▶ Task requirements
Check each line of the material below, and copy it if it holds the string "workbook".

[Data for this task — start]

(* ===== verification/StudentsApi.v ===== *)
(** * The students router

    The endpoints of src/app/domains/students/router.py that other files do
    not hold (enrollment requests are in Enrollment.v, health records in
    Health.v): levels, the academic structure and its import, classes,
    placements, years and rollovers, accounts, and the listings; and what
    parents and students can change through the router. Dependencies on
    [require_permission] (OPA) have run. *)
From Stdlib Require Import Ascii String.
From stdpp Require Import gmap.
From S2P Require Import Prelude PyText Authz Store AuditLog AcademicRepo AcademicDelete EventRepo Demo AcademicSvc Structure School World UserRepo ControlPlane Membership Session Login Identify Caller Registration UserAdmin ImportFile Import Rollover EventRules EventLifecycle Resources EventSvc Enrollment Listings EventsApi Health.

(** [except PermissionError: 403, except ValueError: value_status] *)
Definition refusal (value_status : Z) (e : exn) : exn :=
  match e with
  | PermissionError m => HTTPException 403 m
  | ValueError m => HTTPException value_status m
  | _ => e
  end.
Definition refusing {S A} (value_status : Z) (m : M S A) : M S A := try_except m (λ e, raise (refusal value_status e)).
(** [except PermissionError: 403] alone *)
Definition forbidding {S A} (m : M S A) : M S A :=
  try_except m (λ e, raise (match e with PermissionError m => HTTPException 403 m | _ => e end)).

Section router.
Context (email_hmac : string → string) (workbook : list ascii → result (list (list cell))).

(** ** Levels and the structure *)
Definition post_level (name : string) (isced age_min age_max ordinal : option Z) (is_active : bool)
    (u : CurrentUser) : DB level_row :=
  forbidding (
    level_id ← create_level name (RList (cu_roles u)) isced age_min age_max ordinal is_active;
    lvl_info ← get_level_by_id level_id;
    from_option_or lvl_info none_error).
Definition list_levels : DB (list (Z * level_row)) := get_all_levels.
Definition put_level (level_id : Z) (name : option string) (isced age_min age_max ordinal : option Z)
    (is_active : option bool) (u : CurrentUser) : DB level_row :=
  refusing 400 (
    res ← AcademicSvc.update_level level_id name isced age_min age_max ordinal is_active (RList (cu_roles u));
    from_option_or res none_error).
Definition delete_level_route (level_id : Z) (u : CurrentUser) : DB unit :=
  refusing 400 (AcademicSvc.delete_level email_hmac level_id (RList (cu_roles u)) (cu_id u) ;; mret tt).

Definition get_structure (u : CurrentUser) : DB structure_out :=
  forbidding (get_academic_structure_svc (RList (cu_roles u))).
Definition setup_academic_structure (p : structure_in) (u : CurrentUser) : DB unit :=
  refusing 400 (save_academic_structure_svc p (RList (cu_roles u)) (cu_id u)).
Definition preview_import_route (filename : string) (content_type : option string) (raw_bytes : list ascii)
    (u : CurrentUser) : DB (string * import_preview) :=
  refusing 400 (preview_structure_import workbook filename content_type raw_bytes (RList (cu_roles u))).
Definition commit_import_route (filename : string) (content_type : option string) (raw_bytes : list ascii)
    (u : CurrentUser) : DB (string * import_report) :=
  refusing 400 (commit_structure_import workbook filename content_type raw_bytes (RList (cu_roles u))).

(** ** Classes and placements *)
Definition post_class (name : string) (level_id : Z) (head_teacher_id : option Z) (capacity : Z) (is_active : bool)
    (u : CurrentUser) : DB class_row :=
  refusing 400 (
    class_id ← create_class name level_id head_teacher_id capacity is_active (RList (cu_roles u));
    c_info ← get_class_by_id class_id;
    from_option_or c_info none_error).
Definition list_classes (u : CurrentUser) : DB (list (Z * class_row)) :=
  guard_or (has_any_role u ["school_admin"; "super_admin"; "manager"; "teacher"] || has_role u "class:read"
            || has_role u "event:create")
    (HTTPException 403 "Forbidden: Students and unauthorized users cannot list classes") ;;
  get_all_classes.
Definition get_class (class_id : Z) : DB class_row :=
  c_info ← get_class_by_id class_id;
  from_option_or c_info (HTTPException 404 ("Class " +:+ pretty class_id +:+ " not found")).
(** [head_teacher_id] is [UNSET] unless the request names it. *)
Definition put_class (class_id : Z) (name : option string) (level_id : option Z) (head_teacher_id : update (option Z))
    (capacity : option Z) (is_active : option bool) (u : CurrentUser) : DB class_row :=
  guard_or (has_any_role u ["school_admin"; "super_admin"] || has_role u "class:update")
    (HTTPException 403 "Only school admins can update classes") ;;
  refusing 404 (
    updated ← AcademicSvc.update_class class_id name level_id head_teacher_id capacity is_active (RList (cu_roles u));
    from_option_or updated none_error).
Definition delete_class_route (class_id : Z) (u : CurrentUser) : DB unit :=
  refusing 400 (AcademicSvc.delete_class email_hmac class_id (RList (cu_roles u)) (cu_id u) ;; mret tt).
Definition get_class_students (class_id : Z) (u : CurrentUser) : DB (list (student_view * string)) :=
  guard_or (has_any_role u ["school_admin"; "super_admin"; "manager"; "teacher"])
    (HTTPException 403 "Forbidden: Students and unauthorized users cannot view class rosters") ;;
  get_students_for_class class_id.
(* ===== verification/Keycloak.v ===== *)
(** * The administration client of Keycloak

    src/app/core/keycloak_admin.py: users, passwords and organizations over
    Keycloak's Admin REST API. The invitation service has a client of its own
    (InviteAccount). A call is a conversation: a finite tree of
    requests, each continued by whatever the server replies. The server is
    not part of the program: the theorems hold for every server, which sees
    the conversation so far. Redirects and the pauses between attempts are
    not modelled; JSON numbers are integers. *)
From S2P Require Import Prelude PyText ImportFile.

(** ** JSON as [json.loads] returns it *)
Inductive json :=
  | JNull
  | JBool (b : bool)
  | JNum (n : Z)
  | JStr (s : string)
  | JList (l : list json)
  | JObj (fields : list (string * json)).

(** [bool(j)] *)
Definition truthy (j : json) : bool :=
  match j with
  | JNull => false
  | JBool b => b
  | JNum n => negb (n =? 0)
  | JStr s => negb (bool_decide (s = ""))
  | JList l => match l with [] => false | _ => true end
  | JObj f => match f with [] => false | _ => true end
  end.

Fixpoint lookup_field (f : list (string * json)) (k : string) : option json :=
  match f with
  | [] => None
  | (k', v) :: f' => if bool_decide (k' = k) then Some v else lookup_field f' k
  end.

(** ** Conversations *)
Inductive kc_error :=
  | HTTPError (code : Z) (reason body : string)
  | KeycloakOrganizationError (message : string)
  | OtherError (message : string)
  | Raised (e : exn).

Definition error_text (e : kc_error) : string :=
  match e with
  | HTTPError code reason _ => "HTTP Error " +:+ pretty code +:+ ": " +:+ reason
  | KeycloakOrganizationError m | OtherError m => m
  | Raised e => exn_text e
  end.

[Data for this task — finish]
[Data for this task — start]

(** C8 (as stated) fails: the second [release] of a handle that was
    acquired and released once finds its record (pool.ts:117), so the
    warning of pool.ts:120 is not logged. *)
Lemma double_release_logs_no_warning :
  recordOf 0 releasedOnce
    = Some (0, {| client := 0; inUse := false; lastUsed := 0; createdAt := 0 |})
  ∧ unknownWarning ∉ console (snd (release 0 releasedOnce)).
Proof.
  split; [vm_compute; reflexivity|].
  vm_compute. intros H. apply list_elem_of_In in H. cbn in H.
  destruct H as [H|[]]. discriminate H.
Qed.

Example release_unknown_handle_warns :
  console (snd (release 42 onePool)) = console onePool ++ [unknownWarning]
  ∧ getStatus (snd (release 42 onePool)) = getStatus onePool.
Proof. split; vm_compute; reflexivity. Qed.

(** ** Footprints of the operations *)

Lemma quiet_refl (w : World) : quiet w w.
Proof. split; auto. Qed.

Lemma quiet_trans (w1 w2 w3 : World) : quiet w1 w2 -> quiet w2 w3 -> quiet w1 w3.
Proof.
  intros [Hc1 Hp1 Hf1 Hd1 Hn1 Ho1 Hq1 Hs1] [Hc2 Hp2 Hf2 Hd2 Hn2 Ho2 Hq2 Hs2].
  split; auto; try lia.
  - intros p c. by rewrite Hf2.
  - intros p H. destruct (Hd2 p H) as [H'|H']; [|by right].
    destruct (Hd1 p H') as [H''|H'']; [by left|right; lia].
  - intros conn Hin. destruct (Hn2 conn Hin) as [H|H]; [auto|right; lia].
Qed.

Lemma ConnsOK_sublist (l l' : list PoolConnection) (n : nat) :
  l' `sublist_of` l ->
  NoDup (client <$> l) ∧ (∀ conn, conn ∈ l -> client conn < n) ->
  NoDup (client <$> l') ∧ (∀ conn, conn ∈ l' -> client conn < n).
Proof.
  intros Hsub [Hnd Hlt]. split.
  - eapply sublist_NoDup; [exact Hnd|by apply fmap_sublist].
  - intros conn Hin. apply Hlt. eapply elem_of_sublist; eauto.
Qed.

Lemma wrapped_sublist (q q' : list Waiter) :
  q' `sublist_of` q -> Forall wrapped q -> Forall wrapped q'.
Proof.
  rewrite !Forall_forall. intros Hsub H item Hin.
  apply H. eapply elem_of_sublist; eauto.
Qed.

[Data for this task — finish]

▶ Finished task
Context (email_hmac : string → string) (workbook : list ascii → result (list (list cell))).
  refusing 400 (preview_structure_import workbook filename content_type raw_bytes (RList (cu_roles u))).
  refusing 400 (commit_structure_import workbook filename content_type raw_bytes (RList (cu_roles u))).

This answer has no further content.